• [Directions]: Transcribe exactly everything in the data below from the line containing "heap s !! l = Some c ->" down to the line containing "destruct (_by_id (registry", both lines included and nothing further.

• [Records supplied]:
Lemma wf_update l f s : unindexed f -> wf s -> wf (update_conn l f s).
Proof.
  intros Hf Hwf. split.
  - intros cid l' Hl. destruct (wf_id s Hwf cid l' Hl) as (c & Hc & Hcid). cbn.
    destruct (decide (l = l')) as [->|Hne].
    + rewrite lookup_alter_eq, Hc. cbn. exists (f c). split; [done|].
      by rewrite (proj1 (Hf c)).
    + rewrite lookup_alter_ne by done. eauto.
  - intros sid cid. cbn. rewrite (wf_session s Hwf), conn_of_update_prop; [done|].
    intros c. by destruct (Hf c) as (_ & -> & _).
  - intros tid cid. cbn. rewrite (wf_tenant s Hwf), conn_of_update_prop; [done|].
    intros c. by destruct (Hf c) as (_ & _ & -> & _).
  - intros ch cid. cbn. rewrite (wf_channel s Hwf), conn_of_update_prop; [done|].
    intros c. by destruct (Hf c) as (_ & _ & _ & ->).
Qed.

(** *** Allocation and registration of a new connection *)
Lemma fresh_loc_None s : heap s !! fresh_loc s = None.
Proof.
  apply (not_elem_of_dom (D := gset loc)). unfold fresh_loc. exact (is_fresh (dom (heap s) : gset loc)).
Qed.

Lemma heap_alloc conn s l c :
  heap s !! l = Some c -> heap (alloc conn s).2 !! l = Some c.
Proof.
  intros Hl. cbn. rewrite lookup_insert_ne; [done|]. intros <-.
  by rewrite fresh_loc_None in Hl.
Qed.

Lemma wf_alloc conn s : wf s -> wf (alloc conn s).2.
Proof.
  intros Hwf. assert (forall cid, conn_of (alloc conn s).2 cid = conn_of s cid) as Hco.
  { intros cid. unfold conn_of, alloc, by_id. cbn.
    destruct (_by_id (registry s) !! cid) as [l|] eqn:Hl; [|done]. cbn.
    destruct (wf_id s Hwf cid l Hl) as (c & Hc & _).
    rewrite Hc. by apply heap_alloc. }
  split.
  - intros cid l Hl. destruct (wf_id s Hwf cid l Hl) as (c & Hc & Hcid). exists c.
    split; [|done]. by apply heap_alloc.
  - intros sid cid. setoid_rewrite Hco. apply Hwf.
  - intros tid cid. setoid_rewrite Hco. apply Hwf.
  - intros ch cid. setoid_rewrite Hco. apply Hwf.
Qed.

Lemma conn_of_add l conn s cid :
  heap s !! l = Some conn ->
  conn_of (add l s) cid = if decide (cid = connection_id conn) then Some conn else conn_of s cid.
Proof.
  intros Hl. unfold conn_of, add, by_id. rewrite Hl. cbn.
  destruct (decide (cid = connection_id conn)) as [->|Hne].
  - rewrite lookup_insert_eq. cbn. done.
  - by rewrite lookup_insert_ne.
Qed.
--
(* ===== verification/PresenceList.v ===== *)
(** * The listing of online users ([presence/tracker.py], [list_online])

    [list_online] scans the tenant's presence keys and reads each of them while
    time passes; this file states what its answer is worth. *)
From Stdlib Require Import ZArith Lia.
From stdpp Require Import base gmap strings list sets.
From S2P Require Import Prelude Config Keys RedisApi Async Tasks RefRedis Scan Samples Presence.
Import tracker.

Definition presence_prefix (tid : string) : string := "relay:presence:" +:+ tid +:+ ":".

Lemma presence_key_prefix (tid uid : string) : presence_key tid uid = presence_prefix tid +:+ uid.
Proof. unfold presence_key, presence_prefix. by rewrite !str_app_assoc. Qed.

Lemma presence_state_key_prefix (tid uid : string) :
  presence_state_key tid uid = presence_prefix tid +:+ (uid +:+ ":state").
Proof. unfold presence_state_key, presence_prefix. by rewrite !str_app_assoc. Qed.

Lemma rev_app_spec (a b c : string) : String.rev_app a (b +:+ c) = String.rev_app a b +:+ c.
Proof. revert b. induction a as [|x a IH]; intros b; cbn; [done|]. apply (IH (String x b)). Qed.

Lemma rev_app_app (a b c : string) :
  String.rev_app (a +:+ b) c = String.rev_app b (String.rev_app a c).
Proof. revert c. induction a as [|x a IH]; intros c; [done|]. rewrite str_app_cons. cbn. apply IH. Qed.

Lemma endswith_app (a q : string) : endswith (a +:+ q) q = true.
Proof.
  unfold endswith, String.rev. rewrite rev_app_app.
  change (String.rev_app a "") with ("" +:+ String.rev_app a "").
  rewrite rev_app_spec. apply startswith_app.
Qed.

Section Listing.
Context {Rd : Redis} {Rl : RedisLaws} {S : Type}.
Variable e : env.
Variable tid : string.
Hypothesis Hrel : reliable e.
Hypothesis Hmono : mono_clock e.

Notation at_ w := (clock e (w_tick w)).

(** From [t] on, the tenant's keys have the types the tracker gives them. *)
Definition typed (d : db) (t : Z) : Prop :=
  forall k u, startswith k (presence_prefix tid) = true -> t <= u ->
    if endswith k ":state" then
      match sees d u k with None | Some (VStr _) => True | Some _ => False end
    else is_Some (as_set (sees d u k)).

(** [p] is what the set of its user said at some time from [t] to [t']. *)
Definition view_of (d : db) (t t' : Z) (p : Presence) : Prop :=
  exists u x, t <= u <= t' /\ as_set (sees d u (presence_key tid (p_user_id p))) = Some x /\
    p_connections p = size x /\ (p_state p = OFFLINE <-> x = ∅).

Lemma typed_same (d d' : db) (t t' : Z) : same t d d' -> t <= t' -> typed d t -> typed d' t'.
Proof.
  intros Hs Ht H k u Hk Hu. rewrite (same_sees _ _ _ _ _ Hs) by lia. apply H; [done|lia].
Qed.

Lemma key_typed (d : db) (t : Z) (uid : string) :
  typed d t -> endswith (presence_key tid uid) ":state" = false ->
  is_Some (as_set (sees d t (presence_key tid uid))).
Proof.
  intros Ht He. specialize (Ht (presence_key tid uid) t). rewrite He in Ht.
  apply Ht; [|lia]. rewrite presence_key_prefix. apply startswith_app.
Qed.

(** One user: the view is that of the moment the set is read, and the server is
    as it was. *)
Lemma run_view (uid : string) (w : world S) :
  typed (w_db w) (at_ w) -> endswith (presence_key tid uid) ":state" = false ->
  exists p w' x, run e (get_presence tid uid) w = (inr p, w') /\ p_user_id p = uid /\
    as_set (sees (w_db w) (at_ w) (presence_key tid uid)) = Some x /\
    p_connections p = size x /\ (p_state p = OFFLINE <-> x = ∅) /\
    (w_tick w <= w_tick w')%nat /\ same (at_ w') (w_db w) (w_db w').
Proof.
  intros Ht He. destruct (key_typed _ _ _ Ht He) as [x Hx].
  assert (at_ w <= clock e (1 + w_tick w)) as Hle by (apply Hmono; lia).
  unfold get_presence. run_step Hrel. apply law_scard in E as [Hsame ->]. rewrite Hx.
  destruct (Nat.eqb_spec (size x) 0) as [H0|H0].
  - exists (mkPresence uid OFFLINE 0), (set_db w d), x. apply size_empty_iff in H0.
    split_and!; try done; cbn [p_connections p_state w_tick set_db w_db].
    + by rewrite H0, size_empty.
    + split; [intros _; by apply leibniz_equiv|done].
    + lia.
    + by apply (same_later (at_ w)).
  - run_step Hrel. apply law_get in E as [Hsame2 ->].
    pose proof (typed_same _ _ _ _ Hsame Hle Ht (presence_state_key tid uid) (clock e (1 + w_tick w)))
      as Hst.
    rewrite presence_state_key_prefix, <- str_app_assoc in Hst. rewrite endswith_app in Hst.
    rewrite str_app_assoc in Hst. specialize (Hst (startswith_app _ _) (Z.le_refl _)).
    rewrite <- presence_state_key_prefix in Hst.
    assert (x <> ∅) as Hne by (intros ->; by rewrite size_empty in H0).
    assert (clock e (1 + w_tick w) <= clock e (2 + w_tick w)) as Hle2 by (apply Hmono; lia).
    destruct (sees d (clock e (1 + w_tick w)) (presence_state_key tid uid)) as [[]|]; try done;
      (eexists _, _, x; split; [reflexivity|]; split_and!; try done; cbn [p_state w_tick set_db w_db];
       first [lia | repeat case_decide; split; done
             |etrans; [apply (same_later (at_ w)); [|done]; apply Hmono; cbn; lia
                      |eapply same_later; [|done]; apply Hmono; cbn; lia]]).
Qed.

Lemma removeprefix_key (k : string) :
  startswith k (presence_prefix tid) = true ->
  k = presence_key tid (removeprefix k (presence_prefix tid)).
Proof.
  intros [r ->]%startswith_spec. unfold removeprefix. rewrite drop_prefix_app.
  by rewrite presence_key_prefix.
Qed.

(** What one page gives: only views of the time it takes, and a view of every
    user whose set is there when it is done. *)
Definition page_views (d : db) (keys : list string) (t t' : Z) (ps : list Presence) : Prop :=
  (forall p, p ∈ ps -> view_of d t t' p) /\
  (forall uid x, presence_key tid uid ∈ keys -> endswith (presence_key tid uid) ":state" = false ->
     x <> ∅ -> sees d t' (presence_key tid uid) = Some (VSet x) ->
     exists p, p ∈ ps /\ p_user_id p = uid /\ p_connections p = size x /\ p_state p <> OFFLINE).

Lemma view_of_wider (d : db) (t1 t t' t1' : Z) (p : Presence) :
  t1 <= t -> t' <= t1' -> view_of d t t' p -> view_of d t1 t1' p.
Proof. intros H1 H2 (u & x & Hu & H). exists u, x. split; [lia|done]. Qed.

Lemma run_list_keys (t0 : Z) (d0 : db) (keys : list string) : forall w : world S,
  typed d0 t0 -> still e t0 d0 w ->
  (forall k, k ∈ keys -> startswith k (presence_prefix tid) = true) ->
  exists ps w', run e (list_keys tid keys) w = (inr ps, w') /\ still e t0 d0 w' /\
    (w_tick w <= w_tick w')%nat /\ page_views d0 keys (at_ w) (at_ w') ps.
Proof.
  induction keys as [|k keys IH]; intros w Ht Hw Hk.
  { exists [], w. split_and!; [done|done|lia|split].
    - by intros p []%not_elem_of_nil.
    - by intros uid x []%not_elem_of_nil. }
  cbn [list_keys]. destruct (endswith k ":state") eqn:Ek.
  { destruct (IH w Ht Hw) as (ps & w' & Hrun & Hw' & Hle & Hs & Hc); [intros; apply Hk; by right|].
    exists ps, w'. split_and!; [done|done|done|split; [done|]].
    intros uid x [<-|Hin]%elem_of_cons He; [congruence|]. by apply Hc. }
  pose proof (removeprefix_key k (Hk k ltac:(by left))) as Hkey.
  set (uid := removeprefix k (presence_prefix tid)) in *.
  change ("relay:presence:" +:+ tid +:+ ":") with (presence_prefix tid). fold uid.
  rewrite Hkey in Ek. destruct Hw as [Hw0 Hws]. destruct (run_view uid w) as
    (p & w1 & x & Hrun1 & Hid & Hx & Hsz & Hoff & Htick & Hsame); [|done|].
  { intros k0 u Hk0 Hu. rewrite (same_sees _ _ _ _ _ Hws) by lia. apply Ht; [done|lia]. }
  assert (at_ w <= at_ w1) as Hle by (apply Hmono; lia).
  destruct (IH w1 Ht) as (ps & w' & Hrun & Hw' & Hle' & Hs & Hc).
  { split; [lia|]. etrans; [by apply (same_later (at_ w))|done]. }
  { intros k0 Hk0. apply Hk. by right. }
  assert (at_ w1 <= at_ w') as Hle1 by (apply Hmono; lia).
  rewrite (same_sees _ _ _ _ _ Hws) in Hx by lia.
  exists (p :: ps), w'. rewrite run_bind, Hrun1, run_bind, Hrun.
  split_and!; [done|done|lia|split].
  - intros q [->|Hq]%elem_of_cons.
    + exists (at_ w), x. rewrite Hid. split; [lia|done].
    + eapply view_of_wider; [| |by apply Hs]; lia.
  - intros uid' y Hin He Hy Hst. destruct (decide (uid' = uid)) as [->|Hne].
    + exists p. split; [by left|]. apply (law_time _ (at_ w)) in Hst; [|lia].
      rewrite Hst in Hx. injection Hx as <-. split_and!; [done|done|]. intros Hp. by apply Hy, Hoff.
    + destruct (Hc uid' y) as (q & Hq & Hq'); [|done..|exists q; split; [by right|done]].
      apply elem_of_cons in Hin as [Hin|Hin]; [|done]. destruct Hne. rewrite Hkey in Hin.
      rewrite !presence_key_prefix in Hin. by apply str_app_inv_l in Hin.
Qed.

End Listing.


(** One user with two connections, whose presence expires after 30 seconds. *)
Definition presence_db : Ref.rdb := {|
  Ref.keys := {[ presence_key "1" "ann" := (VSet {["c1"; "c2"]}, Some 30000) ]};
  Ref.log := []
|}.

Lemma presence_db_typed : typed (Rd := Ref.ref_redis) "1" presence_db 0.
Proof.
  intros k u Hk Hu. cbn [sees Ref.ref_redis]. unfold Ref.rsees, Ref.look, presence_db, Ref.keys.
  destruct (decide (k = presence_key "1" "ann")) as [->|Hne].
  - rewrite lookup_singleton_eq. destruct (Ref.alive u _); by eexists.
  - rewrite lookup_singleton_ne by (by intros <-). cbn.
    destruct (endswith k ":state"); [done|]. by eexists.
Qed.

• [Final answer]:
  heap s !! l = Some c -> heap (alloc conn s).2 !! l = Some c.
Proof.
  intros Hl. cbn. rewrite lookup_insert_ne; [done|]. intros <-.
  by rewrite fresh_loc_None in Hl.
Qed.

Lemma wf_alloc conn s : wf s -> wf (alloc conn s).2.
Proof.
  intros Hwf. assert (forall cid, conn_of (alloc conn s).2 cid = conn_of s cid) as Hco.
  { intros cid. unfold conn_of, alloc, by_id. cbn.
    destruct (_by_id (registry s) !! cid) as [l|] eqn:Hl; [|done]. cbn.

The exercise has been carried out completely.